> **Work to be completed**
Count, in the entries below, the lines in which "split" occurs. Give the number, nothing more.

Dataset records section start

(** * Parsonic: proxy pool, fetch engines and scrape orchestrator

    A shallow embedding of [src/core/proxy_manager.py], [src/engines/base.py],
    [src/engines/static_engine.py], [src/engines/js_engine.py],
    [src/core/scraper.py] and the link-follow section of
    [src/models/project.py], followed by the properties proved about them.

    Conventions.
    - Python [int] is [Z]; counters that start at 0 and are only ever
      incremented are [nat].
    - Python [float] durations are exact rationals ([Q]); rounding is not
      modelled, but the [OverflowError] of converting an integer beyond
      the range of a float is.
    - A [dict] whose iteration order is observable is an association list in
      insertion order; other dictionaries are [gmap], sets are [gset].
    - Effects (engine state, sleeps, network requests, signals, exceptions)
      are threaded through a small state/exception/trace monad. *)

From Stdlib Require Import ZArith QArith Qminmax Lia Lqa.
From stdpp Require Import base option list strings gmap pretty.

Open Scope Z_scope.

(** ** Python helpers *)

Module Py.

(** [d[k] = v] on an insertion-ordered dict: an existing key keeps its
    position, a new key goes last. *)
Fixpoint dict_set {V} (k : string) (v : V) (d : list (string * V)) : list (string * V) :=
  match d with
  | [] => [(k, v)]
  | (k', v') :: d' =>
      if String.eqb k k' then (k, v) :: d' else (k', v') :: dict_set k v d'
  end.
(** * power-sensor-app: the connection facade, its two drivers, discovery,
      the unit-suffix parser and the polling pipeline, embedded in Rocq.

    Python objects are records, attribute updates are explicit state passing,
    raised exceptions are the [Raise] branch of a result type, and everything
    the program reaches through PyVISA (resource managers, sessions, the
    instrument on the other end) and through the random generator is an
    explicit [World] oracle, together with a trace of the calls made to it.
    A driver serialises its methods behind a lock; a method is therefore one
    step here, and threads only appear in the last model, [Threads].

    The text of the instrument layer is modelled as [string], and its
    character classes are the ASCII part of Python's, which is what
    instrument traffic and the commands of this program consist of. The
    parser of core/utils.py takes any text and is modelled on lists of
    Unicode code points. Floats are an abstract type with the three
    operations the program uses.

    The first half of the file holds the definitions, module by module of
    the program; the second half holds the proofs. *)

From Stdlib Require Import ZArith QArith Bool List Ascii String Lia.
From Stdlib Require Import Decimal DecimalString DecimalZ.
From stdpp Require Import base decidable option list gmap strings.

Import ListNotations.
Local Open Scope string_scope.
Local Open Scope Z_scope.
#[local] Set Warnings "-clear-no-such-hyp".

(** ** Python [str] methods used by the program *)

Module PyStr.

Definition in_range (lo hi : nat) (c : ascii) : bool :=
  (Nat.leb lo (nat_of_ascii c) && Nat.leb (nat_of_ascii c) hi)%bool.

(** [c.isspace()] on ASCII: TAB..CR, FS..US and the blank. *)
Definition is_space (c : ascii) : bool :=
  (in_range 9 13 c || in_range 28 32 c)%bool.

(** [\d] on ASCII. *)
Definition is_digit (c : ascii) : bool := in_range 48 57 c.

Definition is_upper (c : ascii) : bool := in_range 65 90 c.
Definition is_lower (c : ascii) : bool := in_range 97 122 c.

(** [[a-zA-Z]]. *)
Definition is_alpha (c : ascii) : bool := (is_upper c || is_lower c)%bool.

Definition upper_char (c : ascii) : ascii :=
  if is_lower c then ascii_of_nat (nat_of_ascii c - 32) else c.

Definition lower_char (c : ascii) : ascii :=
  if is_upper c then ascii_of_nat (nat_of_ascii c + 32) else c.

Fixpoint map_str (f : ascii -> ascii) (s : string) : string :=
  match s with
  | EmptyString => EmptyString
  | String c s' => String (f c) (map_str f s')
  end.

(** [s.upper()] and [s.lower()]. *)
Definition upper : string -> string := map_str upper_char.
Definition lower : string -> string := map_str lower_char.

Fixpoint all_str (p : ascii -> bool) (s : string) : bool :=
  match s with
  | EmptyString => true
  | String c s' => (p c && all_str p s')%bool
  end.

Fixpoint lstrip (s : string) : string :=
  match s with
  | EmptyString => EmptyString
  | String c s' => if is_space c then lstrip s' else s
  end.

Fixpoint rstrip (s : string) : string :=
  match s with
  | EmptyString => EmptyString
  | String c s' =>
      match rstrip s' with
      | EmptyString => if is_space c then EmptyString else String c EmptyString
      | r => String c r
      end
  end.

(** [s.strip()]. *)
Definition strip (s : string) : string := rstrip (lstrip s).

(** [s.startswith(p)]. *)
Definition startswith (s p : string) : bool := String.prefix p s.

(** [s.split()]: the maximal runs of non-blank characters. *)
Fixpoint split (s : string) : list string :=
  match s with
  | EmptyString => []
  | String c s' =>
      if is_space c then split s'
      else match s' with
           | EmptyString => [String c EmptyString]
           | String c' _ =>
               if is_space c' then String c EmptyString :: split s'
               else match split s' with
                    | w :: ws => String c w :: ws
                    | [] => [String c EmptyString]
                    end
           end
  end.

(** [xs[-1]]; [None] stands for the [IndexError] of an empty list. *)
Definition last_item (xs : list string) : option string := last xs.

(** [str(n)] for an [int]. *)
Definition str_of_int (n : Z) : string := NilZero.string_of_int (Z.to_int n).

(** The digit groups of an integer literal: digits, with single
    underscores allowed between two digits. *)
Fixpoint int_digits (s : string) : option uint :=
  match s with
  | EmptyString => None
  | String c s' =>
      match s' with
      | EmptyString => uint_of_char c (Some Nil)
      | String c' s'' =>
          if Ascii.eqb c' "_" then uint_of_char c (int_digits s'')
          else uint_of_char c (int_digits s')
      end
  end.

(** The blanks [int] skips around ASCII text: TAB..CR and the blank. *)
Definition is_int_space (c : ascii) : bool :=
  (in_range 9 13 c || Ascii.eqb c " ")%bool.

Fixpoint int_lstrip (s : string) : string :=
  match s with
  | EmptyString => EmptyString
  | String c s' => if is_int_space c then int_lstrip s' else s
  end.

Fixpoint int_rstrip (s : string) : string :=
  match s with
  | EmptyString => EmptyString
  | String c s' =>
      match int_rstrip s' with
      | EmptyString => if is_int_space c then EmptyString else String c EmptyString
      | r => String c r
      end
  end.

(** [sys.get_int_max_str_digits()] as the interpreter starts: the longest
    run of decimal digits that [int(s)] and [str(n)] convert. *)
Definition MAX_STR_DIGITS : nat := 4300.

(** The digits in a text, signs and underscores not counted. *)
Fixpoint count_digits (s : string) : nat :=
  match s with
  | EmptyString => O
  | String c s' => if is_digit c then S (count_digits s') else count_digits s'
  end.

(** [int(s)] in base 10; [None] stands for [ValueError], which is raised
    for a text that is not an integer literal and for one of more than
    [MAX_STR_DIGITS] digits. *)
Definition int_of_str (s : string) : option Z :=
  match int_rstrip (int_lstrip s) with
  | EmptyString => None
  | String c d =>
      if Nat.ltb MAX_STR_DIGITS (count_digits (String c d)) then None
      else if Ascii.eqb c "-" then option_map (fun u => Z.of_int (Neg u)) (int_digits d)
      else if Ascii.eqb c "+" then option_map (fun u => Z.of_int (Pos u)) (int_digits d)
      else option_map (fun u => Z.of_int (Pos u)) (int_digits (String c d))
  end.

Dataset records section end

> **Exercise response**
5